2.1. Text-Based Visual Question Answering

Text-based Visual Question Answering (Text-VQA) has become a rapidly emerging subfield in vision-language research Hu and Singh (2021); Li et al. (2020); Lu et al. (2019); Tan and Bansal (2019), aiming to bridge the gap between textual perception and visual reasoning. Unlike standard VQA tasks that primarily rely on recognizing objects, colours, or spatial relations, Text-VQA requires a model to “read” and reason over scene text (e.g., street signs, charts, advertisements), which introduces new complexities in both perception and reasoning. The text embedded in natural images is often distorted, occluded, or contextually dependent, making it challenging to align with the linguistic semantics of the question. This subproblem demands models to unify three modalities — visual features, textual embeddings from OCR, and linguistic representations from the question — in a coherent reasoning framework.

Early research, such as LoRRA Singh et al. (2019), extended the traditional attention mechanism to simultaneously attend to image regions and recognized text tokens. It selected answers either from a fixed-length candidate set or directly from OCR tokens, demonstrating the feasibility of integrating reading comprehension with visual perception. However, LoRRA’s single-step prediction process limited its ability to generate multi-token answers, such as numerical sequences or compound words. This was later addressed by M4C Hu et al. (2020), which introduced a flexible pointer network capable of iteratively generating multi-word answers by dynamically deciding between copying OCR tokens or selecting from a pre-defined vocabulary. M4C paved the way for more compositional reasoning and set a foundation for modern text-reading VQA systems.

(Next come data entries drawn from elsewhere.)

(* ===== verification/ClientOutgoing.v ===== *)
(** * ClientOutgoing: the messages a client session still refers to

    The source keeps a pointer to the caller's bytes in every posted
    [handle_send] and in every entry of the queue, the front of which an
    [async_write] reads.  Here: no such message has a promise that is resolved,
    and none comes from anywhere but a send. *)

From S2P Require Import Prelude Types Header Operations DataCache DataCacheFacts DataQueue.
From S2P Require Import ClientSession ClientSystem ClientSystemFacts.

Section outgoing.
Context {B : Type} `{FlatBuffer B, !FlatBufferLaws B}.
Context (host : byte_order) (m_bound_funcs : gmap Z bool).
Abbreviation client_session := (client_session (B := B)).
Abbreviation client_sys := (client_sys (B := B)).
Abbreviation kact := (act client_session client_effect).
Implicit Types (t : client_sys) (c : client_session).

(** The queue, then the posted closures. *)
Definition outgoing t : list data_send := entries (cl t) ++ posted (pend t).

Definition unready (ps : promises) (n : nat) (ds : list data_send) : Prop :=
  NoDup (result_callback <$> ds) ∧
  ∀ d, d ∈ ds → (result_callback d < n)%nat ∧ promise_ready (result_callback d) ps = false.

Definition unresolved t : Prop :=
  unready (live (cl t)) (fresh_promise (cl t)) (outgoing t).

(** How [t'] comes after [t]: only new messages are added. *)
Definition goes_on t t' : Prop :=
  (fresh_promise (cl t) ≤ fresh_promise (cl t'))%nat ∧
  ∀ d, d ∈ outgoing t' → d ∈ outgoing t ∨ (fresh_promise (cl t) ≤ result_callback d)%nat.

Lemma goes_on_refl t : goes_on t t.
Proof. split; [done|]. by left. Qed.

Lemma goes_on_trans t1 t2 t3 : goes_on t1 t2 → goes_on t2 t3 → goes_on t1 t3.
Proof.
  intros [H1 D1] [H2 D2]. split; [lia|]. intros d [Hd|Hd]%D2; [by apply D1|]. right. lia.
Qed.

(** ** Lists of messages *)

Lemma unready_sub ps ps' n ds ds' :
  sublist ds' ds →
  (∀ d, d ∈ ds' → promise_ready (result_callback d) ps = false → promise_ready (result_callback d) ps' = false) →
  unready ps n ds → unready ps' n ds'.
Proof.
  intros Hs Hps [Hn Hd]. split.
  - eapply sublist_NoDup; [exact Hn|]. by apply fmap_sublist.
  - intros d Hin. destruct (Hd d) as [Hlt Hr]; [by eapply elem_of_sublist|].
    split; [done|]. by apply Hps.
Qed.

Lemma unready_app_ne ps n ds ds' d d' :
  unready ps n (ds ++ ds') → d ∈ ds → d' ∈ ds' → result_callback d ≠ result_callback d'.
Proof.
  intros [Hn _] Hd Hd'. rewrite fmap_app in Hn. apply NoDup_app in Hn as (_ & Hn & _).
  intros E. apply (Hn (result_callback d)); [by apply list_elem_of_fmap_2|].
  rewrite E. by apply list_elem_of_fmap_2.
Qed.

(** ** Handlers that leave them alone *)

Definition no_post (e : client_effect) : Prop := match e with eff_post _ => False | _ => True end.

Definition still (q : list data_send) (ps : promises) (n : nat) c : Prop :=
  dq_entries (m_queue c) = q ∧ live c = ps ∧ fresh_promise c = n.

Definition aside {A} (m : kact A) : Prop := (∀ q ps n, pres (still q ps n) m) ∧ emits no_post m.

Lemma posted_no_post es p : Forall no_post es → posted (pend_effects p es) = posted p.
Proof.
  intros He. revert p. induction He as [|e es He _ IH]; intros p; [done|].
  simpl. rewrite IH. by destruct p, e.
Qed.

Lemma aside_deliver {A} (m : kact A) c p t ns t' :
  aside m → deliver m c p t ns = Some t' →
  entries (cl t') = entries c ∧ live (cl t') = live c ∧ fresh_promise (cl t') = fresh_promise c ∧
  posted (pend t') = posted p.
Proof.
  intros [Hp He]. unfold deliver. destruct (m c) as [a c' es| |] eqn:E; try done. intros [= <-].
  destruct (Hp _ _ _ _ _ _ _ E (conj eq_refl (conj eq_refl eq_refl))) as (Eq & El & Ef).
  split_and!; try done. simpl. apply posted_no_post. by eapply He.
Qed.

Ltac solve_aside := split; [intros ? ? ?; by solve_pres|by solve_emits].

Lemma aside_bind {A C} (m : kact A) (k : A → kact C) : aside m → (∀ a, aside (k a)) → aside (act_bind m k).
Proof.
  intros [Hp He] Hk. split; [intros q ps n|].
  - apply pres_bind; [done|]. intros a. apply Hk.
  - apply emits_bind; [done|]. intros a. apply Hk.
Qed.
Lemma aside_ret {A} (a : A) : aside (act_ret a).
Proof. solve_aside. Qed.
Lemma aside_get {A} (k : client_session → kact A) : (∀ c, aside (k c)) → aside (let! s := kthis in k s).
Proof. intros Hk. apply aside_bind; [unfold kthis; solve_aside|done]. Qed.
Lemma aside_cache {A} (m : act (data_cache B) cache_effect A) : aside (on_cache m).
Proof.
  split.
  - intros q ps n c a c' es. unfold on_cache. destruct (m (m_cache c)); try done. by intros [= <- <- <-].
  - intros c a c' es. unfold on_cache. destruct (m (m_cache c)) as [a' d es'| |]; try done.
    intros [= _ _ <-]. apply Forall_fmap, Forall_true. by intros [l].
Qed.
Lemma aside_close_session : aside close_session.
Proof. unfold close_session, kthis. solve_aside. Qed.
Lemma aside_buffer x : aside (act_modify (λ c, set_m_read_buffer (x c) c) : kact unit).
Proof. solve_aside. Qed.
Lemma aside_handle_message c : aside (handle_message host m_bound_funcs c).
Proof.
  unfold handle_message. case_decide; [|apply aside_ret].
  destruct (header_of_bytes _ _) as [h|]; [|by split; [intros ? ? ?|]; intros ?].
  apply aside_bind; [apply aside_buffer|]. intros _. apply aside_get. intros c'.
  destruct (m_bound_funcs !! _) as [[]|]; [solve_aside|apply aside_ret|].
  apply aside_bind; [apply aside_cache|]. intros b. solve_aside.
Qed.
Lemma aside_on_read clock ec : aside (on_read host m_bound_funcs clock ec).
Proof.
  unfold on_read. apply aside_get. intros c. destruct (ec_bool ec || m_close_received c).
  - apply aside_bind; [apply aside_cache|]. intros _. apply aside_bind; [solve_aside|].
    intros _. apply aside_close_session.
  - apply aside_bind; [apply aside_handle_message|]. intros _. apply aside_bind; [apply aside_cache|].
    intros _. apply aside_bind; [apply (aside_buffer (λ s, _))|]. intros _. unfold read. solve_aside.
Qed.
Lemma aside_send_recv_done l b : aside (send_recv_done l b).
Proof. apply aside_cache. Qed.
Lemma aside_send_recv_waited l : aside (send_recv_waited l).
Proof. apply aside_bind; [apply aside_cache|]. intros. apply aside_ret. Qed.

Lemma aside_goes_on t t' :
  entries (cl t') = entries (cl t) → live (cl t') = live (cl t) →
  fresh_promise (cl t') = fresh_promise (cl t) → posted (pend t') = posted (pend t) →
  unresolved t → unresolved t' ∧ goes_on t t'.
Proof.
  intros E1 E2 E3 E4. unfold unresolved, goes_on, outgoing. rewrite E1, E2, E3, E4. auto.
Qed.
(** ** The handlers that do not *)

(** Fewer messages, and none of those left gets a value. *)
Lemma fewer t t' :
  fresh_promise (cl t') = fresh_promise (cl t) → sublist (outgoing t') (outgoing t) →
  (∀ d, d ∈ outgoing t' → promise_ready (result_callback d) (live (cl t)) = false →
    promise_ready (result_callback d) (live (cl t')) = false) →
  unresolved t → unresolved t' ∧ goes_on t t'.
Proof.
  intros Hf Hs Hl Hu. split.
  - unfold unresolved. rewrite Hf. by eapply unready_sub.
  - split; [by rewrite Hf|]. intros d Hd. left. by eapply elem_of_sublist.
Qed.

Lemma outgoing_run_send t d ds t' :
  posted (pend t) = d :: ds →
  deliver (handle_send host d) (cl t) (run_posted (pend t)) t (λ _, sent t) = Some t' →
  unresolved t → unresolved t' ∧ goes_on t t'.
Proof.
  intros Hp Hd. unfold deliver in Hd. destruct (decide (sending (cl t))) as [Hs|Hs];
    [destruct (decide (dq_max_entries (m_queue (cl t)) ≤ length (entries (cl t)))%nat) as [Hl|Hl]|].
  2: { rewrite client_handle_send_room in Hd by (done || lia). injection Hd as <-.
       assert (∀ p, posted (pend_effects p (match entries (cl t) with
         [] => [eff_write (send_message host d)] | _ => [] end)) = posted p) as Hpp.
       { intros p. apply posted_no_post. destruct (entries (cl t)); by repeat constructor. }
       intros Hu. apply fewer; try done; unfold outgoing, entries in *; simpl;
         rewrite Hpp; simpl; by rewrite Hp, <-app_assoc. }
  all: rewrite ?client_handle_send_full, ?client_handle_send_stopped in Hd by done; injection Hd as <-;
    intros Hu; apply fewer; try done; unfold outgoing; simpl; rewrite Hp; simpl.
  all: apply sublist_app; [done|by apply sublist_cons].
Qed.

Lemma outgoing_write t ec t' :
  client_inv host t → (0 < p_write (pend t))%nat →
  client_handle host m_bound_funcs t (ce_write ec) = Some t' →
  unresolved t → unresolved t' ∧ goes_on t t'.
Proof.
  intros [[C1 _ _ _ _ _ _ _] _ _ _ _] Hpos Hh Hu. simpl in Hh.
  destruct (entries (cl t)) as [|d ds] eqn:Eq; [lia|].
  destruct (ec_bool ec || m_close (cl t) || m_close_received (cl t) || m_read_error (cl t)) eqn:Eb.
  - unfold deliver in Hh. rewrite client_on_write_error in Hh by done. set (c := set_m_write_error true _) in Hh.
    destruct (close_session c) as [a c' es| |] eqn:E; try done. injection Hh as <-.
    destruct (proj1 aside_close_session [] (live c) (fresh_promise c) _ _ _ _ E) as (E1 & E2 & E3); [done|].
    pose proof (posted_no_post es (done_write (pend t)) (proj2 aside_close_session _ _ _ _ E)) as E4.
    set (t1 := mk_client_sys _ _ _ _ _).
    assert (outgoing t1 = posted (pend t)) as Eout.
    { unfold outgoing, entries, t1. simpl. by rewrite E1, E4. }
    apply fewer; [simpl; by rewrite E3|rewrite Eout; by apply sublist_inserts_l| |done].
    rewrite Eout. intros d' Hd'. simpl. rewrite E2. unfold c, promise_ready. cbn [live set_m_write_error set_live].
    rewrite queue_clear_lookup, decide_False; [done|]. intros [_ (d0 & E0 & Hd0)%list_elem_of_fmap].
    by apply (unready_app_ne _ _ _ _ d0 d' Hu).
  - unfold deliver in Hh. rewrite (client_on_write_next host _ _ d ds) in Hh by done. injection Hh as <-.
    set (t1 := mk_client_sys _ _ _ _ _).
    assert (outgoing t1 = ds ++ posted (pend t)) as Eout.
    { unfold outgoing, entries, t1. simpl. f_equal.
      apply (posted_no_post _ (done_write (pend t))). destruct ds; by repeat constructor. }
    assert (outgoing t = d :: ds ++ posted (pend t)) as Eout0 by (unfold outgoing; by rewrite Eq).
    apply fewer; [done|rewrite Eout, Eout0; by apply sublist_cons| |done].
    rewrite Eout. intros d' Hd'. simpl. unfold promise_ready. rewrite set_value_lookup, decide_False; [done|].
    intros [E _]. unfold unresolved in Hu. rewrite Eout0 in Hu.
    by apply (unready_app_ne _ _ [d] (ds ++ posted (pend t)) d d' Hu); [apply list_elem_of_singleton|..].
Qed.

Lemma outgoing_post t id rid data :
  unresolved t →
  let t' := mk_client_sys (set_fresh_promise (S (fresh_promise (cl t)))
      (set_live (<[fresh_promise (cl t) := None]> (live (cl t))) (cl t)))
    (pend_effect (pend t) (eff_post (new_data_send id rid (fresh_promise (cl t)) data)))
    (accepted t ++ drop (length (entries (cl t))) (entries (cl t))) (sent t) (handled t ++ []) in
  unresolved t' ∧ goes_on t t'.
Proof.
  intros [Hn Hd] t'. set (d0 := new_data_send id rid (fresh_promise (cl t)) data).
  assert (outgoing t' = outgoing t ++ [d0]) as Eout.
  { unfold outgoing, t'. simpl. destruct (pend t). simpl. by rewrite (assoc_L (++)). }
  split; [split|].
  - rewrite Eout, fmap_app. apply NoDup_app. split; [done|]. split; [|apply NoDup_singleton].
    intros p (d & -> & Hin)%list_elem_of_fmap. simpl. rewrite list_elem_of_singleton.
    destruct (Hd d Hin). lia.
  - intros d. rewrite Eout, elem_of_app, list_elem_of_singleton. unfold promise_ready. simpl. intros [Hin| ->].
    + destruct (Hd d Hin) as [Hlt Hr]. split; [lia|]. rewrite lookup_insert_ne by lia. exact Hr.
    + simpl. split; [lia|]. by rewrite lookup_insert_eq.
  - split; [simpl; lia|]. intros d. rewrite Eout, elem_of_app, list_elem_of_singleton.
    intros [Hin| ->]; [by left|]. by right.
Qed.

Lemma outgoing_event t e t' :
  client_inv host t → client_enabled t e = true → client_handle host m_bound_funcs t e = Some t' →
  unresolved t → unresolved t' ∧ goes_on t t'.
Proof.
  intros Hi He Hh Hu.
  assert (∀ A (m : kact A) c p ns, aside m → entries c = entries (cl t) → live c = live (cl t) →
    fresh_promise c = fresh_promise (cl t) → posted p = posted (pend t) →
    deliver m c p t ns = Some t' → unresolved t' ∧ goes_on t t') as Haside.
  { intros A m c p ns Hm E1 E2 E3 E4 Hd. destruct (aside_deliver m c p t ns t' Hm Hd) as (F1 & F2 & F3 & F4).
    apply aside_goes_on; congruence. }
  destruct e as [clock ec msg|ec|kind|ec|ec| | | |id rid data|q|now valid|rid|l b| |];
    simpl in He; try (by eapply Haside, Hh; unfold on_control_callback, on_ping, on_close, handle_ping, kthis,
      ping_post, ping_lock; auto using aside_on_read, aside_close_session, aside_cache, aside_send_recv_done;
      solve_aside).
  - apply Nat.ltb_lt in He. by eapply outgoing_write.
  - simpl in Hh. destruct (posted (pend t)) as [|d ds] eqn:Ep; [done|]. by eapply outgoing_run_send.
  - simpl in Hh. unfold deliver, post_send, kthis in Hh. run_act. by apply outgoing_post.
  - simpl in Hh. unfold deliver, send_done, kthis in Hh. run_act. apply fewer; try done.
    intros d _. simpl. unfold promise_ready. destruct (decide (q = result_callback d)) as [<-|Hne];
      [by rewrite lookup_delete_eq|by rewrite lookup_delete_ne].
Qed.

Lemma outgoing_steps es t :
  client_steps host m_bound_funcs client_sys_init es t → unresolved t.
Proof.
  intros Hs. remember client_sys_init as t0 eqn:E0.
  induction Hs as [t|t es t1 e t2 Hs IH [He Hh]]; subst.
  - split; [constructor|]. intros d Hd. by apply elem_of_nil in Hd.
  - destruct (client_steps_inv host m_bound_funcs _ _ Hs) as [Hi _].
    by apply (outgoing_event t1 e t2 Hi He Hh), IH.
Qed.

(** Runs from a state of a session. *)
Lemma outgoing_on t es t' :
  client_inv host t → client_steps host m_bound_funcs t es t' → unresolved t →
  unresolved t' ∧ goes_on t t'.
Proof.
  intros Hi Hs Hu. enough (client_inv host t' ∧ unresolved t' ∧ goes_on t t') by naive_solver.
  induction Hs as [t|t es t1 e t2 Hs IH [He Hh]]; [split; [done|split; [done|apply goes_on_refl]]|].
  destruct (IH Hi Hu) as (Hi1 & Hu1 & Hg1).
  destruct (outgoing_event t1 e t2 Hi1 He Hh Hu1) as [Hu2 Hg2].
  destruct (client_step host m_bound_funcs t1 e Hi1 He) as (t2' & Hh' & Hi2).
  assert (t2' = t2) as -> by congruence. split; [done|]. split; [done|]. by eapply goes_on_trans.
Qed.
End outgoing.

Subsequent studies built upon M4C with specialized architectural refinements. LaAP-Net Han, Huang, and Han (2020) leveraged localization priors, incorporating text bounding box coordinates as evidence to better link spatial information and answer grounding. Zhu et. al Zhu et al. (2020) further designed dual-attention fusion streams, separately attending to visual and textual modalities before integrating them via a multimodal reasoning head. In contrast to these methods, our proposed framework introduces a broader multimodal alignment strategy, leveraging both object-level appearance cues and text-level semantic information to create richer scene understanding. By integrating a dual routing module for adaptive answer prediction, our model surpasses conventional VQA approaches in handling text-heavy environments and heterogeneous reasoning scenarios.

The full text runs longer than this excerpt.